What the exercise asks: Pick out every line in the data below that holds "reflexivity".

Saved data entries
Start of Block
(* ===== verification/Process.v ===== *)
(** * The pseudo-terminal process ([internal/terminal/process.go], [runtime.go])

    A process is two goroutines and two channels between a child and the code
    that reads it.  [step] is one atomic step of the child, of [readOutput], of
    [wait], of a call of [Terminate], or of the reader; an execution is any
    sequence of enabled steps.  The kernel is modelled by what the code relies
    on: a read returns some of the bytes the child wrote and nobody read yet,
    and fails when there are none and the child is gone, or once the file is
    closed.  The bytes that [ChildWrites] carries are those that the line
    discipline makes readable: the output of the child after its translation of
    line feeds, and the echo of what was written to the terminal. *)
From S2P Require Import Prelude GoLib Model Ansi FileSys Adapter Orchestrator.

(** ** [process.go] *)

(** What [cmd.Wait] returns: nil, an [ExitError], another error. *)
Inductive wait_outcome :=
| WaitNil
| WaitExitError (code : Z)
| WaitFailed (e : goerr).

Definition exit_result (w : wait_outcome) : ExitResult :=
  match w with
  | WaitNil => {| X_Code := 0; X_Err := None |}
  | WaitExitError code => {| X_Code := code; X_Err := None |}
  | WaitFailed e => {| X_Code := 0; X_Err := Some e |}
  end.

(** Where [readOutput], [wait] and a call of [Terminate] are. *)
Inductive reader_pc :=
| RRead
| RSend (e : StreamEvent)
| RClosed.

Inductive waiter_pc :=
| WWait
| WSend (r : ExitResult)
| WClose
| WEnd.

Inductive term_pc :=
| TIdle
| TWaiting
| TEnded.

Record process := {
  pending : gostring;
  exited : option wait_outcome;
  ptmx_open : bool;
  reader : reader_pc;
  outputCh : list StreamEvent;
  waiter : waiter_pc;
  doneCh : list ExitResult;
  done_closed : bool;
  term : term_pc;
}.

(** [newProcess] *)
Definition newProcess : process :=
  {| pending := []; exited := None; ptmx_open := true; reader := RRead; outputCh := [];
     waiter := WWait; doneCh := []; done_closed := false; term := TIdle |}.

Definition outputCap : nat := 128.
Definition doneCap : nat := 1.
Definition readSize : nat := 4096.

Section Updates.
Variable p : process.
Definition set_child (b : gostring) (w : option wait_outcome) : process :=
  {| pending := b; exited := w; ptmx_open := ptmx_open p; reader := reader p; outputCh := outputCh p;
     waiter := waiter p; doneCh := doneCh p; done_closed := done_closed p; term := term p |}.
Definition set_reader (b : gostring) (pc : reader_pc) (q : list StreamEvent) : process :=
  {| pending := b; exited := exited p; ptmx_open := ptmx_open p; reader := pc; outputCh := q;
     waiter := waiter p; doneCh := doneCh p; done_closed := done_closed p; term := term p |}.
Definition set_waiter (o : bool) (pc : waiter_pc) (q : list ExitResult) (closed : bool) : process :=
  {| pending := pending p; exited := exited p; ptmx_open := o; reader := reader p; outputCh := outputCh p;
     waiter := pc; doneCh := q; done_closed := closed; term := term p |}.
Definition set_term (pc : term_pc) (q : list ExitResult) : process :=
  {| pending := pending p; exited := exited p; ptmx_open := ptmx_open p; reader := reader p;
     outputCh := outputCh p; waiter := waiter p; doneCh := q; done_closed := done_closed p; term := pc |}.
End Updates.

(** The steps.  The child, and what it leaves behind, may write at any time. *)
Inductive label :=
| ChildWrites (b : gostring)
| ChildExits (w : wait_outcome)
| ReaderReads (n : nat) (now : time)
| ReaderFails
| ReaderSends
| WaiterSteps
| TermCalled (kill_err : option goerr)
| TermTakes
| TermTimesOut
| RecvOutput
| RecvDone
| Ticks (now : time).

(** [readOutput]: a read of up to 4096 bytes, the send, and the end. *)
Definition readOutput (p : process) (l : label) : option process :=
  match reader p, l with
  | RRead, ReaderReads n now =>
      let chunk := take n (pending p) in
      if ptmx_open p && negb (bool_decide (chunk = [])) && (n <=? readSize)%nat then
        Some (set_reader p (drop n (pending p))
                (RSend {| SE_Timestamp := now; SE_Kind := StreamEventOutput; SE_Data := chunk |}) (outputCh p))
      else None
  | RRead, ReaderFails =>
      if negb (ptmx_open p) || (bool_decide (pending p = []) && bool_decide (exited p <> None))
      then Some (set_reader p (pending p) RClosed (outputCh p)) else None
  | RSend e, ReaderSends =>
      if (length (outputCh p) <? outputCap)%nat
      then Some (set_reader p (pending p) RRead (outputCh p ++ [e])) else None
  | _, _ => None
  end.
Lemma sse_slots_witness :
  let st := run_steps StreamSim.crowd (StreamSim.round ++ StreamSim.round) in
  streaming st = 1%nat /\ handlers st !! 0%nat = Some PStreaming
  /\ handlers (run_steps StreamSim.crowd [3; 3]%nat) !! 3%nat = Some PStreaming.
Proof.
  split; [reflexivity|]. split; [reflexivity|].
  destruct (sse_slots StreamSim.eleven) as (_ & _ & H & _). exact (H 3%nat eq_refl).
Defined.

Lemma sse_progress_witness :
  let fin := run_ops (foldl sse_exec sse_init StreamSim.leaving) (concat (replicate 539 StreamSim.fair)) in
  (effective StreamSim.crowd (Step <$> StreamSim.round) <= 539)%nat /\ all_ended fin /\ sseCount fin = 0.
Proof.
  split.
  - refine (proj1 (sse_progress StreamSim.eleven (Step <$> StreamSim.round) []) _).
    apply Forall_fmap, Forall_true. intros i. discriminate.
  - refine (proj2 (proj2 (sse_progress StreamSim.leaving [] (replicate 539 StreamSim.fair)) _ _) _).
    + apply Forall_replicate. exact StreamSim.fair_round_ok.
    + rewrite length_replicate. vm_compute. lia.
    + intros i Hi. change (i < 11)%nat in Hi.
      assert (departed (foldl sse_exec sse_init StreamSim.leaving) = rev (seq 0 11)) as -> by (vm_compute; reflexivity).
      rewrite <- Permutation_rev. apply elem_of_seq. lia.
Defined.

Lemma stream_roundtrip_witness : exists body,
  handleConversationStream "./logs" true None "c1" StreamSim.evs = Streaming sse_headers body
  /\ client_events body = [("connected"%go, "{connected,c1}"%go); ("turn_added"%go, "{t1}"%go)].
Proof.
  refine (proj1 (stream_roundtrip "c1" "{connected,c1}" "{connected}" StreamSim.evs _ _ _ _ _) "./logs"%go _).
  - reflexivity.
  - split_and!; [done|apply (bool_decide_unpack _); reflexivity..].
  - reflexivity.
  - split_and!; [done|apply (bool_decide_unpack _); reflexivity..].
  - repeat constructor. exists "{t1}". split; [reflexivity|].
    split_and!; [done|apply (bool_decide_unpack _); reflexivity..].
  - discriminate.
Defined.

Lemma watcher_blind_witness :
  let path id := path_of StoreSim.store FConversationTurn id in
  classify "./logs" {| fe_Name := path "c1"; fe_Op := 2 |} = None
  /\ we_ConversationID <$> classify "./logs" {| fe_Name := path "turns"; fe_Op := 2 |} = Some "."%go
  /\ Dir (path "c1" ++ []) <> WatchConversation "./logs" "c1".
Proof.
  split; [vm_compute; reflexivity|]. split; [vm_compute; reflexivity|].
  refine (proj2 (watcher_blind StoreSim.store FConversationTurn "c1" [] "c1" 2 _ _ _ _)).
  - discriminate.
  - apply (bool_decide_unpack _). reflexivity.
  - by left.
  - reflexivity.
Defined.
End of Block
Answer box:
  split; [reflexivity|]. split; [reflexivity|].
      assert (departed (foldl sse_exec sse_init StreamSim.leaving) = rev (seq 0 11)) as -> by (vm_compute; reflexivity).
  - reflexivity.
  - split_and!; [done|apply (bool_decide_unpack _); reflexivity..].
  - reflexivity.
  - split_and!; [done|apply (bool_decide_unpack _); reflexivity..].
  - repeat constructor. exists "{t1}". split; [reflexivity|].
    split_and!; [done|apply (bool_decide_unpack _); reflexivity..].
  split; [vm_compute; reflexivity|]. split; [vm_compute; reflexivity|].
  - apply (bool_decide_unpack _). reflexivity.
  - reflexivity.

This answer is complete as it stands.